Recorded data
========================

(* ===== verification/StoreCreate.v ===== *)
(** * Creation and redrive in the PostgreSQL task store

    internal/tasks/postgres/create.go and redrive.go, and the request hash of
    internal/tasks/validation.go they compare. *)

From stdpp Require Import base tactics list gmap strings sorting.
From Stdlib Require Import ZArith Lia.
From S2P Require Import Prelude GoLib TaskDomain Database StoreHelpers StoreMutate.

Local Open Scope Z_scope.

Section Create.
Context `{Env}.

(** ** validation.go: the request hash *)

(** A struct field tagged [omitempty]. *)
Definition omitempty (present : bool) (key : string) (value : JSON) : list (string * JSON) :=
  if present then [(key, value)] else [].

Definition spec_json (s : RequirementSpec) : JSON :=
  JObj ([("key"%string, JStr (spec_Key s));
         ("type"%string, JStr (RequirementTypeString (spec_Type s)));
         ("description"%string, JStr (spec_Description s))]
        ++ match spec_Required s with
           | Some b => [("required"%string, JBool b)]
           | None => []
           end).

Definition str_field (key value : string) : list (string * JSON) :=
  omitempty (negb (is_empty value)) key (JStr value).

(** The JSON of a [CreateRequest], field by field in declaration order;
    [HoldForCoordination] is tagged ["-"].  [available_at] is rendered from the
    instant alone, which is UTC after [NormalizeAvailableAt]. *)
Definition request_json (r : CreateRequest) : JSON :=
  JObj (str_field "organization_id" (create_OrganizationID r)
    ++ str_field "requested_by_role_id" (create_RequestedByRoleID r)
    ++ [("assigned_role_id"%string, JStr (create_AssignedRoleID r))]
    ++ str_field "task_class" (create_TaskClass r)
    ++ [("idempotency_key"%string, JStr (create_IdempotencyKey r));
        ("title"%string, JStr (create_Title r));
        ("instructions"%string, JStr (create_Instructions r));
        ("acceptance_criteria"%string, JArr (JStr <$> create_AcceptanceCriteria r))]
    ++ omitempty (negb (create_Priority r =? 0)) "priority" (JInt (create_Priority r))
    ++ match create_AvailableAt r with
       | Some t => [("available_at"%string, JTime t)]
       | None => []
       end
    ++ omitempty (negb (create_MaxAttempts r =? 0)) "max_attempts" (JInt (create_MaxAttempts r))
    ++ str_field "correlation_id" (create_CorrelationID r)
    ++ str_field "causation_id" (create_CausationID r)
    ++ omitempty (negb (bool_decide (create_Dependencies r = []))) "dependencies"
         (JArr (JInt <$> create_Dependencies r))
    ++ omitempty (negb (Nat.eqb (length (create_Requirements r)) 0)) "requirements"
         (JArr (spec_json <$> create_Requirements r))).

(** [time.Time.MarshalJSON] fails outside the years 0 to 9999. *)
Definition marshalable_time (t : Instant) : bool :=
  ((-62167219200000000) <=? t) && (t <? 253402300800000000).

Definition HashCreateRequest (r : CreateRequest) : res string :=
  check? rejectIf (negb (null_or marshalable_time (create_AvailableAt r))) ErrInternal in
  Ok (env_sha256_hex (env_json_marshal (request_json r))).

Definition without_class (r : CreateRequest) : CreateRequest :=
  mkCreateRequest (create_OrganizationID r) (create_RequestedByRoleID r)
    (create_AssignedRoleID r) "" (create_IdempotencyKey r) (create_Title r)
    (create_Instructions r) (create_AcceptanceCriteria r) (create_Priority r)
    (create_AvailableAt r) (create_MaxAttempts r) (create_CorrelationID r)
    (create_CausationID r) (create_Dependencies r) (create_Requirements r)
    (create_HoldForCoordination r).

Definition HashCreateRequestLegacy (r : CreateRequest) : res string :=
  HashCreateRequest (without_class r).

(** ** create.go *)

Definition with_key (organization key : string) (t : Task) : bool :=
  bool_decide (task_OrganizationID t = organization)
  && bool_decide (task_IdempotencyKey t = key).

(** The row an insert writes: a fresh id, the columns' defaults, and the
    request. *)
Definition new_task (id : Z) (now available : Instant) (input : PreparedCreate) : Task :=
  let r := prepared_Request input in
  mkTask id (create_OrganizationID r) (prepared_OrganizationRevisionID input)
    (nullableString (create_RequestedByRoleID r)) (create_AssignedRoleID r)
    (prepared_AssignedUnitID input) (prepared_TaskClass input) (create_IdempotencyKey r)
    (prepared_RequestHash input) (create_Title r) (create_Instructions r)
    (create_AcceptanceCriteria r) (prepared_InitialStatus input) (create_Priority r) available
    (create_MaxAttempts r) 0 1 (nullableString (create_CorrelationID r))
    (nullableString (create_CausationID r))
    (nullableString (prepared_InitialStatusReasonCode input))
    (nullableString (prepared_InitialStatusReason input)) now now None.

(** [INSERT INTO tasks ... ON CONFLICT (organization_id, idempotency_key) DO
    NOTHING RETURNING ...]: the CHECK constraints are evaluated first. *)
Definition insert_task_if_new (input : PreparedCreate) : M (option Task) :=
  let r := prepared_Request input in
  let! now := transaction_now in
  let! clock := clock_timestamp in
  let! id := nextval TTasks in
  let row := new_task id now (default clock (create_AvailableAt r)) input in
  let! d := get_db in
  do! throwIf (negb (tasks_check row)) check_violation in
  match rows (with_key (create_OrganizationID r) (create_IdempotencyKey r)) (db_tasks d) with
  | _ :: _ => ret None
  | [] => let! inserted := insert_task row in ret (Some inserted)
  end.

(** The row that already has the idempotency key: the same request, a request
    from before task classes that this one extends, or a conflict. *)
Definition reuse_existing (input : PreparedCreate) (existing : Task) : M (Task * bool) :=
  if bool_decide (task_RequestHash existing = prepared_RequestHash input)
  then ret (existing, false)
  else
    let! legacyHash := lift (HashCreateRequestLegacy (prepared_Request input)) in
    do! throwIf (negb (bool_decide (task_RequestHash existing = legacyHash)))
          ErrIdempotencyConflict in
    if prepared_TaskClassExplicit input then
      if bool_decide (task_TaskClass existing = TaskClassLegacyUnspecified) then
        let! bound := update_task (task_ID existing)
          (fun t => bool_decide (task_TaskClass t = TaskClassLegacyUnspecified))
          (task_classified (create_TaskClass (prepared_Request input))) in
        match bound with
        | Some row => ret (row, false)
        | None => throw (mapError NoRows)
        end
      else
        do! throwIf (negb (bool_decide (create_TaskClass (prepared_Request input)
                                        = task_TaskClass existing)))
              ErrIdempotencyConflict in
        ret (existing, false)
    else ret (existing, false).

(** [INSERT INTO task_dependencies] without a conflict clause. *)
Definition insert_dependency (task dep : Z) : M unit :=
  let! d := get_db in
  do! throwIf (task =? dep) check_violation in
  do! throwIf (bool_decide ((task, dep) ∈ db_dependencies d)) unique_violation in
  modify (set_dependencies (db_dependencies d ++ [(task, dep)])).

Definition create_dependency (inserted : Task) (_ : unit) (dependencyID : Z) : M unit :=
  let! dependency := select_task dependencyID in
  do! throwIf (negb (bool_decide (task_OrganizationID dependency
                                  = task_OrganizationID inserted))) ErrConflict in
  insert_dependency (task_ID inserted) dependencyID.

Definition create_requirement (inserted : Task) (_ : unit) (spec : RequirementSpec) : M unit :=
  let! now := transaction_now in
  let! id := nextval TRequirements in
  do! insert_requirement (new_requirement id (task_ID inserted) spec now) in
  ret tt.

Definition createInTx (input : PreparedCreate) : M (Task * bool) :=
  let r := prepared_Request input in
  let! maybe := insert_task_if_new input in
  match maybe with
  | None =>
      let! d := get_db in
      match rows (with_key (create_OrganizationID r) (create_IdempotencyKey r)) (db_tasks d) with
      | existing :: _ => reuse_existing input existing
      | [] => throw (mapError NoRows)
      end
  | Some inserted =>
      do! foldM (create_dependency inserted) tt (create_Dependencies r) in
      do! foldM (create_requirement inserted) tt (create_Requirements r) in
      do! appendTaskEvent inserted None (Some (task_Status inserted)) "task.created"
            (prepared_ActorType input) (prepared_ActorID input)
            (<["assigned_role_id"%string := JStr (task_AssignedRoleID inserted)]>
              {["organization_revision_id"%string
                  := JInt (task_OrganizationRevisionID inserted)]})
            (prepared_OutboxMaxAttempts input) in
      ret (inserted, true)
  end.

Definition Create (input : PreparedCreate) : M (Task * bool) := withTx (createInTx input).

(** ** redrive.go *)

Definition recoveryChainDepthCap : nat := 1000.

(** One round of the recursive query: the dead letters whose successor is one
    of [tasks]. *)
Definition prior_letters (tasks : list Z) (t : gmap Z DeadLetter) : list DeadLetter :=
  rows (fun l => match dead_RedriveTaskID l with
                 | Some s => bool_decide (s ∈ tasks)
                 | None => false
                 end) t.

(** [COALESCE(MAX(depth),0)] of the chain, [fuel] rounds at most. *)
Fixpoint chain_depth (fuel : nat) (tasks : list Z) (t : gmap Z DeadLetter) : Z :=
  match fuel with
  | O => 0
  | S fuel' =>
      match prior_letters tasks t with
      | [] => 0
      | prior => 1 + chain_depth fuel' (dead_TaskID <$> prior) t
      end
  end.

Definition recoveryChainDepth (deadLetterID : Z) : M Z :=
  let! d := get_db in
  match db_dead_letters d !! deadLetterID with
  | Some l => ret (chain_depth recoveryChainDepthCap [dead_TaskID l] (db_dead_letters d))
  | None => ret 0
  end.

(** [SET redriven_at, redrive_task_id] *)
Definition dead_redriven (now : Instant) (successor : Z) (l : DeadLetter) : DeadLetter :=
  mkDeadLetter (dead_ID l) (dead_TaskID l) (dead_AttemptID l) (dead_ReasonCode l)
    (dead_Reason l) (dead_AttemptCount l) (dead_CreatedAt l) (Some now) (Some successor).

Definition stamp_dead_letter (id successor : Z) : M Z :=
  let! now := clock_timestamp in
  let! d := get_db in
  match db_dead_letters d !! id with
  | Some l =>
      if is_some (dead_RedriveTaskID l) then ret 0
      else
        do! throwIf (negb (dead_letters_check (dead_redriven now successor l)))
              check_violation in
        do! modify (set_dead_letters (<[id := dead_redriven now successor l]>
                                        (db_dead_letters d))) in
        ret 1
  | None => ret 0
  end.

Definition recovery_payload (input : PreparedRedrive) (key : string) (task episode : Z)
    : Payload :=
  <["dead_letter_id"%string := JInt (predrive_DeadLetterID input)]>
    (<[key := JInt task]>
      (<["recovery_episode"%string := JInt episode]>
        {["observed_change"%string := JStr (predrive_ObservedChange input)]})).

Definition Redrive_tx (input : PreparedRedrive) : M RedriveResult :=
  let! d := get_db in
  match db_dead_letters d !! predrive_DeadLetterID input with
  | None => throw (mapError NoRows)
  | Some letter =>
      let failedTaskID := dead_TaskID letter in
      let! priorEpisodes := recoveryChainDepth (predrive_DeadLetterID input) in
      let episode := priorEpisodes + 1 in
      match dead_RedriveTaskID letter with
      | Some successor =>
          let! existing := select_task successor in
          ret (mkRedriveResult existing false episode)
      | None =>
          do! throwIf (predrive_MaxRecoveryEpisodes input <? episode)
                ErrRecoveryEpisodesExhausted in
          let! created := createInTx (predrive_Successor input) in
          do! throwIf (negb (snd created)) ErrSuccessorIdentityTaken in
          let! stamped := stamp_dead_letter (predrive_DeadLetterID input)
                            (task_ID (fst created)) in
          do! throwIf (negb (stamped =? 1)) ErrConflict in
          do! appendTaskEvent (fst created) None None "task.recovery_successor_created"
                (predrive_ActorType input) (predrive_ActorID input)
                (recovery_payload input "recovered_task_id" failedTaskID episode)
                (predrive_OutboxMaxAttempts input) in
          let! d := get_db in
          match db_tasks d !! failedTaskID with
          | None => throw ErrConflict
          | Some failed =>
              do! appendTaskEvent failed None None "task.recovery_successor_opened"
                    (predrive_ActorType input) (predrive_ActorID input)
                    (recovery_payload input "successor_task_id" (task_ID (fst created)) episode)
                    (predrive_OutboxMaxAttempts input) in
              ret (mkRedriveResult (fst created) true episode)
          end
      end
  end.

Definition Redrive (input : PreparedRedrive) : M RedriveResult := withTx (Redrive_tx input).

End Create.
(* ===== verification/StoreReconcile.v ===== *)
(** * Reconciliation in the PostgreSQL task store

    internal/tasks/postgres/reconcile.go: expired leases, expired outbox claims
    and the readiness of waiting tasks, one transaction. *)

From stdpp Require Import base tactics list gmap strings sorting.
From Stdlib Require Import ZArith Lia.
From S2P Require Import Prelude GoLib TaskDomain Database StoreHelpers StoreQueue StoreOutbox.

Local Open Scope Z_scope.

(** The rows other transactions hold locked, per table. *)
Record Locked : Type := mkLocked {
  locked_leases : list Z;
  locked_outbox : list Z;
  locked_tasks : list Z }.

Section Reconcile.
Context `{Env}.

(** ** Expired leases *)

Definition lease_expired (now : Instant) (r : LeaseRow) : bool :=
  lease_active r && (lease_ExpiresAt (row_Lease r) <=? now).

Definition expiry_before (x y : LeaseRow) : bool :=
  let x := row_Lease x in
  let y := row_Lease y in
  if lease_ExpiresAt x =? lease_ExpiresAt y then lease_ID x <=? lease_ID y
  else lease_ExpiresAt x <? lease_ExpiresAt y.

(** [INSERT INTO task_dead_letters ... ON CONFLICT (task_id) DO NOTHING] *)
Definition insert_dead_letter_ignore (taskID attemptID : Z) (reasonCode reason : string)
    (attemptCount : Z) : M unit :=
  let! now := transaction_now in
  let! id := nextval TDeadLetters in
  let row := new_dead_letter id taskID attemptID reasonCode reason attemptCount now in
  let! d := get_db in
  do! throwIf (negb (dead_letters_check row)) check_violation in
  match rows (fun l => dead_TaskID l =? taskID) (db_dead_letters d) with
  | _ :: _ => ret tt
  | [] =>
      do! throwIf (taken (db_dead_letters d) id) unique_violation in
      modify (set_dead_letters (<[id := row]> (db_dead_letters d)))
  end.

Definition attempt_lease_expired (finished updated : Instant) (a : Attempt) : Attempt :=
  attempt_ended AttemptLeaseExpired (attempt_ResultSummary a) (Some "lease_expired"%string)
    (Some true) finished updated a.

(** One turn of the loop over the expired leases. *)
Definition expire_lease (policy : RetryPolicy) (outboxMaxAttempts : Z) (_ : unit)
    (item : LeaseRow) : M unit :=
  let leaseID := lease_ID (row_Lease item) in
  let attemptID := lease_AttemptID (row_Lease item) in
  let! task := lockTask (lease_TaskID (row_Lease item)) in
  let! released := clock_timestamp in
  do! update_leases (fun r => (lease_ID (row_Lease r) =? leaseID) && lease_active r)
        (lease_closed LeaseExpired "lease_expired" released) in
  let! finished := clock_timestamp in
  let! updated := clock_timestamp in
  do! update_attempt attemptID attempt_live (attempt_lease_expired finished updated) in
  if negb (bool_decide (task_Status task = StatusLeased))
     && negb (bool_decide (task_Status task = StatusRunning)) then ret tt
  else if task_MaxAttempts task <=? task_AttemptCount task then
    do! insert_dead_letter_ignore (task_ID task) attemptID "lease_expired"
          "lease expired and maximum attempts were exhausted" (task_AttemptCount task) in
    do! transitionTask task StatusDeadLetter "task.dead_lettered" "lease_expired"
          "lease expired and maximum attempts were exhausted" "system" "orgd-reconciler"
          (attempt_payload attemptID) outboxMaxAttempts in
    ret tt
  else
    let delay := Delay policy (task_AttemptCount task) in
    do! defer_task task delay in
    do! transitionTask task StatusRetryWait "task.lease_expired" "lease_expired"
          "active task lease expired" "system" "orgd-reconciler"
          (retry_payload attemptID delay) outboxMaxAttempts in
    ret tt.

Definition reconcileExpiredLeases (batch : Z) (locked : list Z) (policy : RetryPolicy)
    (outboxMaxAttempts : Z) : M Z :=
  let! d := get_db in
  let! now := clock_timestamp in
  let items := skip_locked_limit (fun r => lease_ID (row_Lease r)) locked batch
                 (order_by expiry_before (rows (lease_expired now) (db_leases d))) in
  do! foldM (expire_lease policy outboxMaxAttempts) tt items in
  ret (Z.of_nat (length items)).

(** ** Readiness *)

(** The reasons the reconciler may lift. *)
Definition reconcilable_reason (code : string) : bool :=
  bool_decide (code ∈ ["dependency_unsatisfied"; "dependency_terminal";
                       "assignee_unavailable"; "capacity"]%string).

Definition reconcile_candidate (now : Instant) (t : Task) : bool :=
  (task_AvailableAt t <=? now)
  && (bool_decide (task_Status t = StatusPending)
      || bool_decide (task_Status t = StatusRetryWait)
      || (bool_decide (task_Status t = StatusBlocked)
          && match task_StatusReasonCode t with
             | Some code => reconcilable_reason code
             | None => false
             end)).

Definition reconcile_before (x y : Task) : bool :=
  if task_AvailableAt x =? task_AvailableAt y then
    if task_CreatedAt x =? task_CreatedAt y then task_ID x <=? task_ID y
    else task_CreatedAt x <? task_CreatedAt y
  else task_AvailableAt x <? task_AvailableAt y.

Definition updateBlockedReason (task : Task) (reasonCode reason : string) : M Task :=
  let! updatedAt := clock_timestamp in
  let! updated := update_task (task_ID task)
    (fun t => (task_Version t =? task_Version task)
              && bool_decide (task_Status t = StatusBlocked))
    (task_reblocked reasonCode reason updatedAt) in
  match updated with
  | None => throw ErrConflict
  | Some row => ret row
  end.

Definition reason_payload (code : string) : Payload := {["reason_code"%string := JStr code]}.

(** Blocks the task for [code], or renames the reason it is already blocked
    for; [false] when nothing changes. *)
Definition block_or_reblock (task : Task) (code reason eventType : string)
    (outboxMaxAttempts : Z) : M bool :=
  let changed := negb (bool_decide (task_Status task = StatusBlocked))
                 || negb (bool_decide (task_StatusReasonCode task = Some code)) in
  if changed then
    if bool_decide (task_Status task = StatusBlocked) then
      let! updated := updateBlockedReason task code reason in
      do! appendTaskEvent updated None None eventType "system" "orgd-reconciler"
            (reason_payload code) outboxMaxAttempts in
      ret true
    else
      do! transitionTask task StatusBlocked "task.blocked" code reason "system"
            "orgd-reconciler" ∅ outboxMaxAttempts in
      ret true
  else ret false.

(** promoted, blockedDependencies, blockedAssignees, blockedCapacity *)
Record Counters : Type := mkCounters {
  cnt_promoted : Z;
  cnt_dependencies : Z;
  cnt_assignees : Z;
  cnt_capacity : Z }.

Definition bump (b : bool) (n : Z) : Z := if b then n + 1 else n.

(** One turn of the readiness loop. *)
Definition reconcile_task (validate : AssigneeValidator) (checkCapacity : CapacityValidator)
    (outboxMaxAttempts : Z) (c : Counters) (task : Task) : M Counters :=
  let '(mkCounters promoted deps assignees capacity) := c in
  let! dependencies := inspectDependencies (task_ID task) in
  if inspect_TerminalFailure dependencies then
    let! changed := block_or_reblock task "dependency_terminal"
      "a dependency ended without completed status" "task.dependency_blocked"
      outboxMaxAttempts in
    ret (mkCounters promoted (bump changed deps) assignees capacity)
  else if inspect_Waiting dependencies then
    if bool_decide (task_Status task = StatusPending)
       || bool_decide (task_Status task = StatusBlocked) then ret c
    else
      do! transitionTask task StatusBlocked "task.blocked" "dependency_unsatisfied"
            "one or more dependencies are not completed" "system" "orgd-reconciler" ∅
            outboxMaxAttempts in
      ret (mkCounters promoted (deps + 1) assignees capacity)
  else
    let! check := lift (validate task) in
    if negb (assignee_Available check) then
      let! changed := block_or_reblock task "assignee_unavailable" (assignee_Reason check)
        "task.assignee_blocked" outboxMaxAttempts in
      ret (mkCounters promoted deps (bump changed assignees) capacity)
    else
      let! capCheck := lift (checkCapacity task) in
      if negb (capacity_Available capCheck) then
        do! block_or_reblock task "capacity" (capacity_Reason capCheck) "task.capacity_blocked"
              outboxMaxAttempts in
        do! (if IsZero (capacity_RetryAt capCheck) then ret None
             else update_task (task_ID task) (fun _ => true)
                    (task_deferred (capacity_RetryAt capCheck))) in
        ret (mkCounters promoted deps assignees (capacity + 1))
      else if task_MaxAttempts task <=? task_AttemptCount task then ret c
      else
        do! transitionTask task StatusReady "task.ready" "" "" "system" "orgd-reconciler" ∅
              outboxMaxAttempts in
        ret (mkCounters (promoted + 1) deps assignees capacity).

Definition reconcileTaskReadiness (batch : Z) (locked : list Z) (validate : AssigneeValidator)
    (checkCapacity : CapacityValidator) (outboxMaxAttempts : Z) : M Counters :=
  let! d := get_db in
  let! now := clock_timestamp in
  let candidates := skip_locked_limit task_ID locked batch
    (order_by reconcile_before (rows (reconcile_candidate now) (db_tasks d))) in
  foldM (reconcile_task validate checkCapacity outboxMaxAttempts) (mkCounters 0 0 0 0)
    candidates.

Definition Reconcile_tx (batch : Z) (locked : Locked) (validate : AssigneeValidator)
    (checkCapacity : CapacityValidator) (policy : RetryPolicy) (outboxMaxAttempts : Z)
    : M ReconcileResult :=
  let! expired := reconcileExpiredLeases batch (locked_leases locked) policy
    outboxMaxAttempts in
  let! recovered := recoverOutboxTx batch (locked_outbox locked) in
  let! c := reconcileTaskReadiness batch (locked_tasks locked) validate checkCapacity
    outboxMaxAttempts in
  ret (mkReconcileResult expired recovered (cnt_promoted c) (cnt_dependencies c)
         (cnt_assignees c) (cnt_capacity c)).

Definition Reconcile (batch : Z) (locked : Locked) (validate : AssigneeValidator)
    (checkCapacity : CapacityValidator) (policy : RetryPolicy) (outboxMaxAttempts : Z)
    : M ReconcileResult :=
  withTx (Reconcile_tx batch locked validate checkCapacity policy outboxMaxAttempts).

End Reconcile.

========================

PROBLEM TO SOLVE: Would you retype exactly the lines above, from the line with "(Some true) finished updated a." to the line with "let! updated := clock_timestamp in", with both end lines kept and nothing more?

RESPONSE:
    (Some true) finished updated a.

(** One turn of the loop over the expired leases. *)
Definition expire_lease (policy : RetryPolicy) (outboxMaxAttempts : Z) (_ : unit)
    (item : LeaseRow) : M unit :=
  let leaseID := lease_ID (row_Lease item) in
  let attemptID := lease_AttemptID (row_Lease item) in
  let! task := lockTask (lease_TaskID (row_Lease item)) in
  let! released := clock_timestamp in
  do! update_leases (fun r => (lease_ID (row_Lease r) =? leaseID) && lease_active r)
        (lease_closed LeaseExpired "lease_expired" released) in
  let! finished := clock_timestamp in
  let! updated := clock_timestamp in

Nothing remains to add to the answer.